I thought the best way to figure out where it’s failing will be to setup test cases for the first layer of recursive calls to the function for our 1234 5678 example.

context '12 and 56' do
  let(:x) { 12 }
  let(:y) { 56 }

  it { is_expected.to eq(672) }
end

context '34 and 78' do
  let(:x) { 34 }
  let(:y) { 78 }

  it { is_expected.to eq(2652) }
end

So far so good..

context '46 and 134' do
  let(:x) { 46 }
  let(:y) { 134 }

  it { is_expected.to eq(6164) }
end

Boom!

Yes so our lofty notions of strict lengths divisible by 2 and equal lengths of the two inputs were shattered in the same case.

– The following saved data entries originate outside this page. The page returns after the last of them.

Lemma copy_array_length n (src : bytes) : List.length (copy_array n src) = n.
Proof.
  unfold copy_array. rewrite length_firstn, length_app, repeat_length. lia.
Qed.

Lemma call_MustDecode_ok t s p :
  key.Decode t s = Ok p ->
  call_MustDecode t s = (Returned p, [CallKeyDecode t s]).
Proof. intros Hd. unfold call_MustDecode, call, key.MustDecode. rewrite Hd. reflexivity. Qed.

Lemma call_MustDecode_err t s e :
  key.Decode t s = Err e ->
  call_MustDecode t s = (Panicked e, [CallKeyDecode t s]).
Proof. intros Hd. unfold call_MustDecode, call, key.MustDecode. rewrite Hd. reflexivity. Qed.

Lemma FromAddress_publicKey_ok kp p :
  key.Decode key.VersionByteAccountID (address kp) = Ok p ->
  FromAddress_publicKey kp =
    (Returned (copy_array 32 p), [CallKeyDecode key.VersionByteAccountID (address kp)]).
Proof.
  intros Hd. unfold FromAddress_publicKey.
  rewrite (call_MustDecode_ok _ _ _ Hd). reflexivity.
Qed.

Lemma FromAddress_publicKey_err kp e :
  key.Decode key.VersionByteAccountID (address kp) = Err e ->
  FromAddress_publicKey kp =
    (Panicked e, [CallKeyDecode key.VersionByteAccountID (address kp)]).
Proof.
  intros Hd. unfold FromAddress_publicKey.
  rewrite (call_MustDecode_err _ _ _ Hd). reflexivity.
Qed.
(** * tomoePredict: the .tdic converter (scripts/convert_data.py)

    A shallow embedding of [parse_tdic] and [normalize_strokes] and the
    properties of the format parser and of the stroke normaliser.

    Python strings are sequences of code points, so a [str] is a list of
    code points; [lines] is a Python list indexed by the cursor [i]; the
    only exception the parser can meet is [ValueError]; the true division
    of the normaliser is taken over the rationals. The built-in [int] is
    modelled on strings (white space, sign, digits and underscores); the
    table of the non-ASCII decimal digits and the limit on the number of
    digits belong to the interpreter and are parameters ([interp]). *)

From Stdlib Require Import String Ascii.
From Stdlib Require Import List Bool Arith ZArith NArith Lia.
From Stdlib Require Import QArith Qminmax Lqa.
Import ListNotations.
Close Scope Q_scope.

(* ================================================================== *)
(** ** Python strings *)

Module Str.

Local Open Scope N_scope.

(** A code point, and a string. *)
Abbreviation codepoint := N (only parsing).
Abbreviation str := (list N) (only parsing).

(** ASCII literals of the development: each byte is its own code point. *)
Definition u (s : string) : str := map N_of_ascii (list_ascii_of_string s).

After some trial and error and some thinking it occurred to me that I do need to take into consideration the two input lengths:

n_x = x_s.length
n_y = y_s.length
return x * y if n_x == 1 && n_y == 1 # base case

Which then meant some logic needed to pick the longest one as the length n:

# x and y have the same length
n = n_x 

if n_x < n_y
  n = n_y 
end

Assumption 2 - length n divisible by 2

So then OK, I’m using the biggest length, but what happens with the division by 2? How do I split the inputs in half when the length is odd? Do I offset the extra 1 towards a or b?

So I played around with the example above, 134 and 46. If I went with:

a = 1 ; b = 34 ; c = 4 ; d = 6

It was better then:

a = 13 ; b = 4 ; c = 46 ; d = 0

In fact the latter was horrible and just plain wrong but the former not too good either, that led me to thinking about padding.

Using the debugger and stepping through the code to see what values were stored in variables a, b, c and d in different cases I realized the half splitting wasn’t going to work unless I padded the smaller length number with zeros. Otherwise the string splitter would start counting too early and I would end up with a plain wrong variable assignment like c = 46 above.

So I played around and came up with this:

n = n_x
if n_x < n_y
  n = n_y
  dx = n - n_x
  x_s = '0' * dx + x_s
else
  dy = n - n_y
  y_s = '0' * dy + y_s
end

I thought it would be disingenuous to assume the length difference between the two inputs might only be 1, so I added the calculation of the padding amount based on whichever the length difference it would be, using dx or dy.

I know from starting to learn other more low level languages, that this freedom to play around between the integer and string type is not a feature generally so easily available.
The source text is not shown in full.